(Beginning of GIVEN DATA)

(** A positive level above the price is stored above the price minus
    the rounding error at the price. *)
Lemma stored_above price raw : price < raw -> 0 < raw ->
  price - js_max price 1 / 20000 < formatPriceValue raw.
Proof.
  intros Hp Hr. pose proof (formatPriceValue_error raw Hr) as He.
  apply Qabs_Qle_condition in He as [He _]. pose proof (margin_lower_mono _ _ Hp).
  lra_ulp.
Qed.

(** A non-negative level below the price is stored below the price
    plus the rounding error at the price. *)
Lemma stored_below price raw : raw < price -> 0 <= raw ->
  formatPriceValue raw < price + js_max price 1 / 20000.
Proof.
  intros Hp Hr. pose proof (js_max_ge_r price 1).
  destruct (Qlt_le_dec 0 raw) as [Hpos|H0].
  - pose proof (formatPriceValue_error raw Hpos) as He.
    apply Qabs_Qle_condition in He as [_ He]. pose proof (margin_upper_mono _ _ Hp).
    lra_ulp.
  - unfold formatPriceValue. rewrite (proj2 (Qleb_iff raw 0) H0).
    lra_ulp.
Qed.

(** C6: The freshness gate runs on the raw first target, before
    [formatPriceValue] rounds it: the stored first target of a
    generated signal lies beyond the current price only up to the
    rounding error at that price, [max(price, 1) / 20000]; it may be
    reached already ([demo_stale_first_target]). *)
Theorem generate_first_target_margin ticker klines random now p :
  generateSignalParameters ticker (Some klines) random now = Some p ->
  match direction p with
  | LONG => Binance.lastPrice ticker - js_max (Binance.lastPrice ticker) 1 / 20000 < nth 0 (takeProfit p) 0
  | SHORT => nth 0 (takeProfit p) 0 < Binance.lastPrice ticker + js_max (Binance.lastPrice ticker) 1 / 20000
  end.
Proof.
  intros H. apply generate_inv in H as (k & plan & _ & Ha & ->).
  pose proof (plan_fresh _ _ _ _ Ha) as Hf. apply analyze_inv in Ha. cbv zeta in Ha.
  destruct Ha as (_ & _ & _ & _ & _ & Ht & _ & _ & _ & Htp & _).
  unfold finalize. destruct (pl_entryZone plan). cbn [direction takeProfit].
  rewrite Htp in *. pose proof (js_abs_nonneg (pl_entryTarget plan - pl_stopLoss plan)).
  destruct (pl_direction plan); cbn [takeProfits rrMultiples map nth] in *.
  - apply stored_above; [exact Hf|lra].
  - apply stored_below; [exact Hf|apply js_max_ge_l].
Qed.

(** A produced signal has five targets, the tuple type of [takeProfit]. *)
Lemma generate_five_targets ticker fetched random now p :
  generateSignalParameters ticker fetched random now = Some p -> length (takeProfit p) = 5%nat.
Proof.
  intros H. apply generate_inv in H as (k & plan & _ & Ha & ->). apply analyze_inv in Ha. cbv zeta in Ha.
  destruct Ha as (_ & _ & _ & _ & _ & _ & _ & _ & _ & Htp & _).
  unfold finalize. destruct (pl_entryZone plan). cbn [takeProfit].
  rewrite length_map, Htp. destruct (pl_direction plan); reflexivity.
Qed.

(** The stored levels are in order: the entry zone is ordered, the
    five targets climb (LONG) or fall (SHORT) away from the entry, and
    the stop lies on the other side of the zone, after rounding. *)
Theorem generate_levels_ordered ticker fetched random now p :
  generateSignalParameters ticker fetched random now = Some p ->
  length (takeProfit p) = 5%nat /\ fst (entryZone p) <= snd (entryZone p) /\
  match direction p with
  | LONG => stopLoss p <= fst (entryZone p) /\ Sorted Qle (takeProfit p)
  | SHORT => snd (entryZone p) <= stopLoss p /\ Sorted (fun a b => b <= a) (takeProfit p)
  end.
Proof.
  intros H. apply generate_inv in H as (k & plan & _ & Ha & ->). apply analyze_inv in Ha. cbv zeta in Ha.
  destruct Ha as (_ & Hatr & _ & _ & _ & _ & (z0 & z1 & sl & Hz & Hze & Hsl) & _ & _ & Htp & _).
  pose proof (calculateATR_nonneg (removelast k) 14 ltac:(lia)) as Hatr0.
  destruct (zoneStop_order _ _ _ _ _ _ _ Hatr0 Hz) as [Hz01 Hside].
  pose proof (takeProfits_sorted (pl_direction plan) (pl_entryTarget plan)
                (js_abs (pl_entryTarget plan - pl_stopLoss plan)) (js_abs_nonneg _)) as Hs.
  rewrite <- Htp in Hs.
  unfold finalize. rewrite Hze. cbn [direction takeProfit entryZone stopLoss fst snd].
  split; [rewrite length_map, Htp; destruct (pl_direction plan); reflexivity|].
  split; [apply formatPriceValue_mono, js_min_le_max|].
  destruct (pl_direction plan); rewrite Hsl.
  - split; [|apply Sorted_map_mono; [intros; apply formatPriceValue_mono; assumption|exact Hs]].
    apply formatPriceValue_mono. unfold js_min. qcase (js_max 0 z1 <? js_max 0 z0);
      apply js_max_mono_r; lra.
  - split; [|apply Sorted_map_mono; [intros; apply formatPriceValue_mono; assumption|exact Hs]].
    apply formatPriceValue_mono. unfold js_max at 1. qcase (js_max 0 z0 <? js_max 0 z1);
      apply js_max_mono_r; lra.
Qed.

(** The leverage of a produced signal lies in [5, 25]. *)
Theorem generate_leverage_bounds ticker fetched random now p :
  generateSignalParameters ticker fetched random now = Some p ->
  (5 <= safeLeverage p <= 25)%Z.
Proof.
  intros H. apply generate_inv in H as (k & plan & _ & Ha & ->). apply analyze_inv in Ha. cbv zeta in Ha.
  destruct Ha as (_ & _ & _ & _ & _ & _ & _ & _ & _ & _ & _ & Hl & _).
  unfold finalize. destruct (pl_entryZone plan). cbn [safeLeverage]. rewrite Hl. apply leverageFor_bounds.
Qed.

(** With [Math.random()] in [0, 1), the probability is an integer in
    [90, 98] when the confidence label starts with "Muito Alta" and in
    [80, 89] otherwise. *)
Theorem generate_probability_range ticker fetched random now p :
  0 <= random < 1 ->
  generateSignalParameters ticker fetched random now = Some p ->
  if String.prefix VERY_HIGH (confidence p) then (90 <= probability p <= 98)%Z
  else (80 <= probability p <= 89)%Z.
Proof.
  intros Hr H. apply generate_inv in H as (k & plan & _ & Ha & ->). apply analyze_inv in Ha. cbv zeta in Ha.
  destruct Ha as (_ & _ & _ & _ & _ & _ & _ & _ & _ & _ & _ & _ & Hp).
  unfold finalize. destruct (pl_entryZone plan). cbn [probability confidence]. rewrite Hp.
  unfold probabilityFor. destruct (String.prefix VERY_HIGH (pl_confidence plan)).
  - pose proof (floor_scaled_bounds random 9 Hr ltac:(lia)). change (inject_Z 9) with 9 in *. lia.
  - pose proof (floor_scaled_bounds random 10 Hr ltac:(lia)). change (inject_Z 10) with 10 in *. lia.
Qed.

(** No signal without data: a failed candle fetch, fewer than 51
    candles, or a zero ATR or 21-period EMA on the closed candles all
    yield [null]. *)
Theorem generate_no_data ticker klines random now :
  generateSignalParameters ticker None random now = None /\
  ((length klines < 51)%nat \/ calculateATR (removelast klines) 14 == 0 \/
     calculateEMA (map close (removelast klines)) 21 == 0 ->
   generateSignalParameters ticker (Some klines) random now = None).
Proof.
  split; [reflexivity|]. intros Hc. unfold generateSignalParameters.
  destruct (analyze ticker klines random) as [plan|] eqn:Ha; [|reflexivity].
  apply analyze_inv in Ha. cbv zeta in Ha. destruct Ha as (Hl & Ha & He & _).
  exfalso. destruct Hc as [Hc|[Hc|Hc]]; [lia| |].
  - apply Qeqb_iff in Hc. congruence.
  - apply Qeqb_iff in Hc. congruence.
Qed.

End Generator.

(** ** A worked input

    One hundred hourly candles, flat at 100 and then rising in a zigzag
    over the last seven (the last one still open): the averages turn up,
    the RSI stays moderate, and the numbers stay small enough for the
    kernel to evaluate the whole analysis. *)

Module GeneratorExamples.
Import Indicators PriceAction Format Generator.

Definition tailCloses : list Q := [101; 100.2; 101.2; 100.4; 101.4; 100.6; 101.6].

Definition demoCloses : list Q := repeat 100 (100 - List.length tailCloses) ++ tailCloses.

Definition demoCandle (i : nat) (c : Q) : Kline :=
  mkKline (Z.of_nat i * 3600000) c (c + (3 # 10)) (c - (3 # 10)) c 1 (Z.of_nat i * 3600000 + 3599999) 1 1 1 1.

Definition demoKlines : list Kline := map (fun '(i, c) => demoCandle i c) (combine (seq 0 100) demoCloses).

Definition demoTicker (price : Q) : Binance.BinanceTicker :=
  Binance.mkTicker "BTCUSDT" 5 price 1000.

(** A price just under the raw first target (101.0227114...). *)
Definition demoPrice : Q := 1010225 # 10000.

(** What the generator returns for it at [Date.now() = 0] with
    [Math.random() = 0]: a LONG whose stored first target, 101.02, is
    already below the price. *)
Definition demoParams : CachedSignalParameters :=
  mkParams "BTCUSDT" "BTC" "USDT" LONG 90 (100.25, 100.45) 99.2318
    [101.02; 101.69; 102.59; 104.27; 105.95] CONF_LONG_STRONG
    (REASON_SUPPORT_EMA ++ RISK_NOTE_SUFFIX) 18 0.

Lemma demo_analyze : exists plan, analyze (demoTicker demoPrice) demoKlines 0 = Some plan.
Proof.
  assert (Hb : match analyze (demoTicker demoPrice) demoKlines 0 with Some _ => true | None => false end = true)
    by (vm_compute; reflexivity).
  destruct (analyze (demoTicker demoPrice) demoKlines 0) as [plan|]; [exists plan; reflexivity|discriminate].
Qed.

Lemma demo_generate : generateSignalParameters (demoTicker demoPrice) (Some demoKlines) 0 0 = Some demoParams.
Proof. vm_compute. reflexivity. Qed.
Lemma historyProps_stable h : date_ok (sig_ts (hsignal h)) -> date_ok (resolvedAt h) ->
  Forall (stable (dateReviver ["timestamp"; "resolvedAt"]))
    (signalProps (hsignal h) ++ [("status", statusToJs (status h)); ("resultPercent", VNum (resultPercent h));
                                 ("resolvedAt", VDate (Some (resolvedAt h)))]).
Proof.
  intros Hs Hr. apply Forall_app_2; [apply signalProps_stable; [by right|exact Hs]|].
  destruct h as [s [] r ra]; unfold date_ok in Hr; simpl in Hr;
    repeat apply List.Forall_cons; try apply List.Forall_nil; stable_prop.
Qed.

(** An array of objects that each come back as a given value: the
    reviver leaves objects alone under the index keys and the root key. *)
Lemma objects_roundtrip {A} keys (enc : A -> JsVal) (dec : A -> list (string * JsVal)) l :
  Forall (fun a => internalize (dateReviver keys) (elemJ (enc a)) = VObj (dec a)) l ->
  option_map (parseWith (dateReviver keys)) (stringify (VArr (map enc l))) = Some (VArr (map (fun a => VObj (dec a)) l)).
Proof.
  intros Hl. unfold parseWith. cbn [stringify option_map]. f_equal. rewrite map_map.
  rewrite (internalize_map (fun a => VObj (dec a)) (fun a => elemJ (enc a))); [done|done|].
  exact Hl.
Qed.

(** Reading back what the board's save writes. *)
Lemma signals_reload l :
  Forall (fun s => date_ok (sig_ts s)) l ->
  decodeSignals (getActiveSignals (saveActiveSignals (encodeSignals l))) = Some l.
Proof.
  intros Hl. unfold saveActiveSignals, getActiveSignals, encodeSignals.
  assert (Hobj : Forall (fun s => internalize (dateReviver ["timestamp"]) (elemJ (signalToJs s)) =
                                  VObj (List.filter defined_prop (signalProps s))) l).
  { eapply List.Forall_impl; [|exact Hl]. intros s Hs.
    apply obj_roundtrip, signalProps_stable; [by left|exact Hs]. }
  pose proof (objects_roundtrip _ _ _ _ Hobj) as R.
  destruct (stringify (VArr (map signalToJs l))) as [j|]; [|discriminate R].
  injection R as ->. apply asList_inv. intros s _. apply signalOfProps_filter.
Qed.

(** Reading back what the history's save writes. *)
Lemma history_reload l :
  Forall (fun h => date_ok (sig_ts (hsignal h)) /\ date_ok (resolvedAt h)) l ->
  decodeHistory (getHistory (saveHistory (encodeHistory l))) = Some l.
Proof.
  intros Hl. unfold saveHistory, getHistory, encodeHistory.
  assert (Hobj : Forall (fun h => internalize (dateReviver ["timestamp"; "resolvedAt"]) (elemJ (historyToJs h)) =
      VObj (List.filter defined_prop (signalProps (hsignal h) ++ [("status", statusToJs (status h));
        ("resultPercent", VNum (resultPercent h)); ("resolvedAt", VDate (Some (resolvedAt h)))]))) l).
  { eapply List.Forall_impl; [|exact Hl]. intros h [Hs Hr].
    apply obj_roundtrip, historyProps_stable; [exact Hs|exact Hr]. }
  pose proof (objects_roundtrip _ _ _ _ Hobj) as R.
  destruct (stringify (VArr (map historyToJs l))) as [j|]; [|discriminate R].
  injection R as ->. apply asList_inv. intros h _. apply historyOfJs_filter.
Qed.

(End of GIVEN DATA)

Filter the listing above for the string "under" and copy every matching line.

# SOLVED EXERCISE
(** A price just under the raw first target (101.0227114...). *)
    reviver leaves objects alone under the index keys and the root key. *)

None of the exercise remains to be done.